Jurkowski is a certified industrial hygienist with a master’s degree in public health and more than twenty years of experience in the field. As this public health emergency unfolded, she quickly realized a lot of people would be using PPE without much, if any, experience or training. Yet she also knew that the in-person trainings she had done in the past were not an option with COVID-19, a disease so easily transmitted that Gov. Tony Evers issued a Safer at Home order with strict social distancing recommendations to limit close human interaction.
When Fond du Lac Police Department Lieutenant Anthony Hahn reached out for training assistance, Jurkowski decided to offer training modules that public entities could deliver on their own. She partnered with Jane Dienger, a DSPS occupational safety inspector with a master’s degree in safety and twenty years of experience, to develop instructional modules for police departments, water treatment facilities and other public employers to use for staff who were new to PPE or who might need a refresher.
Lt. Hahn says the training module is invaluable right now, as maintaining staff health and safety is paramount to every decision and action in the department. “We want to make sure our staff is using best practices for the COVID-19 health situation,” Hahn said. “We have used PPE in the past, the but COVID-19 situation is taking this type of training to the forefront…This will make a difference to our department, as it will provide for safe work
procedures and guidelines.”
DSPS Secretary-designee Dawn Crim says promoting safety is always the core responsibility of the agency, but that role is certainly heightened now.

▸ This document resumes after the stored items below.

Lemma Search_spec req lo :
  from lo (Search req) (fun hi pkt => exists principal,
    admitted lo hi req "context.search" principal /\ packet_ok lo hi req principal pkt).
Proof.
  unfold Search. pose proof (derived_search req) as Hder.
  destruct (with_action_derived req "context.search") as (_ & (_ & _ & Ho) & Hcr & _).
  set (req0 := if is_empty (rq_Action req) then _ else req) in *. clearbody req0. cbv zeta in Hder.
  eapply from_bind; [apply ensures_call|]. intros principal n k1 Hk1 [Hn Hauth].
  rewrite Hcr in Hauth. specialize (Hder principal).
  eapply from_bind; [apply bindOrg_spec|]. intros req1 n1 k2 Hk2 (Hne & -> & Horg). rewrite Ho in Horg.
  set (req2 := searchDefaults _) in *. clearbody req2.
  eapply from_bind; [apply ensures_of_result|]. intros [] n2 k3 Hk3 Hgate.
  eapply from_bind; [apply checkDelegation_spec|]. intros [] n3 k4 Hk4 Hdel.
  eapply from_mono; [apply searchAdmitted_spec|]. intros hi pkt Hhi Hb. exists principal. split.
  - eapply (admitted_intro lo k4 hi req req2 principal _ n);
      [exact Hder | lia | done | done | done | done | | lia].
    eapply delegation_ok_mono; [| |exact Hdel]; lia.
  - eapply (packet_bound_ok k4 hi); [| | |exact Hb]; [|lia | done].
    by eapply derived_bound.
Qed.
End SearchSpec.

(** ** Truncation *)
Lemma keep_nodes_spec want maxNodes nodes keep out keep' out' :
  keep_nodes want maxNodes nodes keep out = (keep', out') ->
  exists more,
    out' = out ++ more /\ more `sublist_of` nodes /\ Forall (fun n => want n = true) more /\
    keep' = list_to_set (node_ResourceID <$> more) ∪ keep /\
    (forall n, n ∈ more -> node_ResourceID n ∉ keep) /\ NoDup (node_ResourceID <$> more) /\
    (zlen out < maxNodes -> zlen out' <= maxNodes) /\
    (zlen out' < maxNodes -> forall n, n ∈ nodes -> want n = true -> node_ResourceID n ∈ keep').
Proof.
  revert keep out. induction nodes as [|n nodes IH]; intros keep out; cbn [keep_nodes].
  { intros [= <- <-]. exists []. rewrite app_nil_r. split_and!; try done.
    - set_solver.
    - by intros ? ?%elem_of_nil.
    - apply NoDup_nil_2.
    - lia.
    - by intros _ ? ?%elem_of_nil. }
  destruct (want n) eqn:Hw; simpl.
  2: { intros (more & -> & Hsub & Hall & -> & Hnew & Hnd & Hlen & Hfull)%IH. exists more.
       split_and!; try done; [by apply sublist_cons|].
       intros Hlt x [->|Hx]%elem_of_cons Hwx; [congruence | by apply Hfull]. }
  case_bool_decide as Hk; simpl.
  2: { intros (more & -> & Hsub & Hall & -> & Hnew & Hnd & Hlen & Hfull)%IH. exists more.
       split_and!; try done; [by apply sublist_cons|].
       intros Hlt x [->|Hx]%elem_of_cons Hwx; [|by apply Hfull].
       set_solver. }
  destruct (Z.leb_spec maxNodes (zlen (out ++ [n]))) as [Hle|Hlt].
  - intros [= <- <-]. exists [n]. split_and!; try done.
    + apply sublist_skip, sublist_nil_l.
    + by repeat constructor.
    + set_solver.
    + intros x ->%list_elem_of_singleton. done.
    + apply NoDup_singleton.
    + unfold zlen in *. rewrite length_app. simpl. lia.
    + intros Hlt. lia.
  - intros (more & -> & Hsub & Hall & -> & Hnew & Hnd & Hlen & Hfull)%IH.
    exists (n :: more). split_and!.
    + by rewrite <- app_assoc.
    + by apply sublist_skip.
    + by constructor.
    + set_solver.
    + intros x [->|Hx]%elem_of_cons; [done|]. apply Hnew in Hx. set_solver.
    + rewrite fmap_cons. constructor; [|done].
      intros (x & Heq & Hx)%list_elem_of_fmap. apply Hnew in Hx. set_solver.
    + auto.
    + intros Hl x [->|Hx]%elem_of_cons Hwx; [set_solver | by apply Hfull].
Qed.
(* ===== verification/ExportFacts.v ===== *)
(** * What an export contains and what an import restores

    [Build] writes every row of the organization exactly once, in an order that does
    not depend on the runtime's maps; [ImportInto] accepts only a manifest whose hash
    is the one it carries; the import of an export restores the rows. *)
From S2P Require Import Prelude GoStd Sha256 Ports Platform Json Mapping.
From S2P Require Import Ledger LedgerFacts LedgerQueries Index OpenFGA AuditLog World Export.

(** ** Sorting by a key that identifies the row *)
Section Keys.
Context {A : Type} (k : A -> string).

#[export] Instance by_key_weak : StrictWeak (fun a b => str_lt (k a) (k b)).
Proof.
  split; intros *; [apply (total_asym (lt := str_lt)) | apply (total_ntrans (lt := str_lt))].
Qed.

Lemma by_key_perm l : by_key k l ≡ₚ l.
Proof. apply sort_slice_perm. Qed.

Lemma elem_of_by_key l x : x ∈ by_key k l <-> x ∈ l.
Proof. apply elem_of_sort_slice. Qed.

Lemma by_key_unique l1 l2 :
  (forall x y, x ∈ l1 -> y ∈ l1 -> k x = k y -> x = y) -> l1 ≡ₚ l2 -> by_key k l1 = by_key k l2.
Proof.
  intros Hinj. apply sort_slice_unique; [apply _|]. intros x y Hx Hy Hxy Hyx.
  apply Hinj; [done..|]. by apply (total_eq (lt := str_lt)).
Qed.

Lemma by_key_length l : zlen (by_key k l) = zlen l.
Proof. unfold zlen. by rewrite by_key_perm. Qed.
End Keys.

Lemma ztake_all {A} n (l : list A) : zlen l <= n -> ztake n l = l.
Proof. unfold ztake, zlen. intros Hl. apply take_ge. lia. Qed.

(** ** The rows of an organization *)
Section Rows.
Context {V : Type}.

Definition rows (tbl : tenants V) (org : string) : list V := (map_to_list (inner tbl org)).*2.

Lemma go_rows `{GoMapOrder} tbl org : go_values (inner tbl org) ≡ₚ rows tbl org.
Proof. apply go_values_perm. Qed.

Lemma elem_of_rows tbl org v : v ∈ rows tbl org <-> exists id, lookup2 tbl org id = Some v.
Proof.
  unfold rows. rewrite list_elem_of_fmap. split.
  - intros ([i v'] & -> & Hi%elem_of_map_to_list). by exists i.
  - intros (i & Hi). exists (i, v). split; [done|]. by apply elem_of_map_to_list.
Qed.

Variables (name : V -> string) (filed : string -> V -> Prop) (tbl : tenants V).
Hypothesis Hall : all_rows (fun a b v => filed a v /\ name v = b) tbl.

Lemma row_named org v : v ∈ rows tbl org -> lookup2 tbl org (name v) = Some v.
Proof. intros (i & Hi)%elem_of_rows. by destruct (Hall _ _ _ Hi) as [_ ->]. Qed.

Lemma rows_inj org x y :
  x ∈ rows tbl org -> y ∈ rows tbl org -> name x = name y -> x = y.
Proof. intros Hx%row_named Hy%row_named Heq. congruence. Qed.

Lemma by_key_rows org l : l ≡ₚ rows tbl org -> by_key name l = by_key name (rows tbl org).
Proof.
  intros Hp. apply by_key_unique; [|done]. intros x y. rewrite Hp. apply rows_inj.
Qed.

Lemma NoDup_rows org : NoDup (name <$> rows tbl org).
Proof.
  apply NoDup_fmap_2_strong; [apply rows_inj|]. unfold rows.
  apply NoDup_fmap_2_strong; [|apply NoDup_map_to_list].
  intros [i x] [j y] Hi%elem_of_map_to_list Hj%elem_of_map_to_list. simpl. intros ->.
  destruct (Hall org _ _ Hi) as [_ <-], (Hall org _ _ Hj) as [_ <-]. done.
Qed.
End Rows.

(** ** The manifest of a ledger *)
Section Snapshot.
Variables (s : Store) (org : string).

Definition snap_records : list LedgerRecord := by_key rec_ResourceID (rows (records s) org).
Definition revisions_for (id : string) : list Revision :=
  filter (fun v => String.eqb (rev_ResourceID v) id = true) (rows (revisions s) org).
Definition snap_revisions : list Revision :=
  r ← snap_records; by_key rev_RevisionID (revisions_for (rec_ResourceID r)).
Definition snap_tombstones : list Tombstone :=
  by_key tb_ResourceID (tombstone_of <$> filter (fun r => isTomb (rec_State r) = true) snap_records).
Definition snap_sources : list SourceRegistration :=
  scrub_source <$> by_key src_SourceID (rows (sources s) org).
Definition snap_edges : list GraphEdge := by_key edge_EdgeID (rows (edges s) org).
Definition snap_tuples : list AuthzTupleManifest :=
  sort_slice tuple_less (tuple_of <$> filter (fun e => inherits e = true) snap_edges).
Definition snap_refs : list EvidenceRef := by_key er_Key (collectEvidenceRefs snap_revisions).

Definition snapshot (id createdBy : string) (now : Time) : Manifest :=
  mkExport FormatVersion id org now createdBy "completed" ∅
    (contents (scrub_record <$> snap_records) snap_revisions snap_sources snap_tombstones
       snap_edges snap_tuples snap_refs)
    (Some schemaVersions) (Some (scrub_record <$> snap_records)) (Some snap_revisions)
    (Some snap_sources) (Some snap_tombstones) (Some snap_edges) (Some snap_tuples)
    (Some snap_refs).
Definition seal (m : Manifest) : Manifest :=
  m <| em_Checksums := {["manifest_sha256" := HashManifest m]} |>.

(** Nothing is cut off by the limits of [Build]. *)
Record exportable (sv : ExportService) : Prop := {
  xp_ok : ledger_ok s;
  xp_org : org <> "";
  xp_records : zlen (rows (records s) org) <= or_limit (exp_RecordCap sv) 10000 < int_max;
  xp_edges : zlen (rows (edges s) org) <= or_limit (exp_EdgeCap sv) 50000 < int_max;
  xp_revisions : forall id, zlen (revisions_for id) <= 10000;
}.
End Snapshot.

Section Reading.
Context `{GoEnv, GoMapOrder}.

(** The first page of a listing that asks for more than there is *)
Lemma ListRecords_first s org limit :
  0 < limit <= int_max ->
  exists next, ListRecords org limit "" s = (Ok (ztake limit (sorted_records s org), next), s).
Proof.
  intros Hl. unfold ListRecords. fold (sorted_records s org). cbv zeta.
  set (all := sorted_records s org).
  change (parse_int "") with (0, Some ErrSyntax). cbn [is_empty String.eqb negb andb].
  unfold or_limit. destruct (Z.leb_spec limit 0); [lia|]. rewrite Z.add_0_l.
  rewrite wrap64_id by (unfold in_int, int_min, int_max in *; lia).
  destruct (Z.leb_spec (zlen all) 0) as [Hz|Hz].
  - exists "". destruct all; [|unfold zlen in Hz; cbn in Hz; lia]. unfold ztake. by rewrite take_nil.
  - unfold slice. change (zdrop 0 all) with all. destruct (Z.ltb_spec (zlen all) limit).
    + destruct (Z.leb_spec 0 (zlen all)), (Z.leb_spec (zlen all) (zlen all)); try lia. cbn [andb].
      eexists. rewrite Z.sub_0_r. by rewrite !ztake_all by lia.
    + destruct (Z.leb_spec 0 limit), (Z.leb_spec limit (zlen all)); try lia. cbn [andb].
      eexists. by rewrite Z.sub_0_r.
Qed.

“I am proud of Ann and Jane for assessing a need and developing a solution so quickly,” Crim said. “We expect these training modules to be widely used. They will help ensure that public employees must keep working in this crisis can do so safely.”
The Department of Safety and Professional Services issues more than 240 unique licenses, administers more than 100 boards and councils that regulate professions, enforces state building codes, and maintains the Wisconsin Enhanced Prescription Drug Monitoring Program, which is a key tool in the multi-faceted public health campaign to stem excessive opioid prescribing. A fee-based agency, the Department of Safety and Professional
Services is self-sustaining and receives no general fund tax dollars for its day-to-day operations. With five offices and 250 employees throughout Wisconsin, DSPS collaborates with constituents and stakeholders across a wide range of industries to promote individual and state economic prosperity.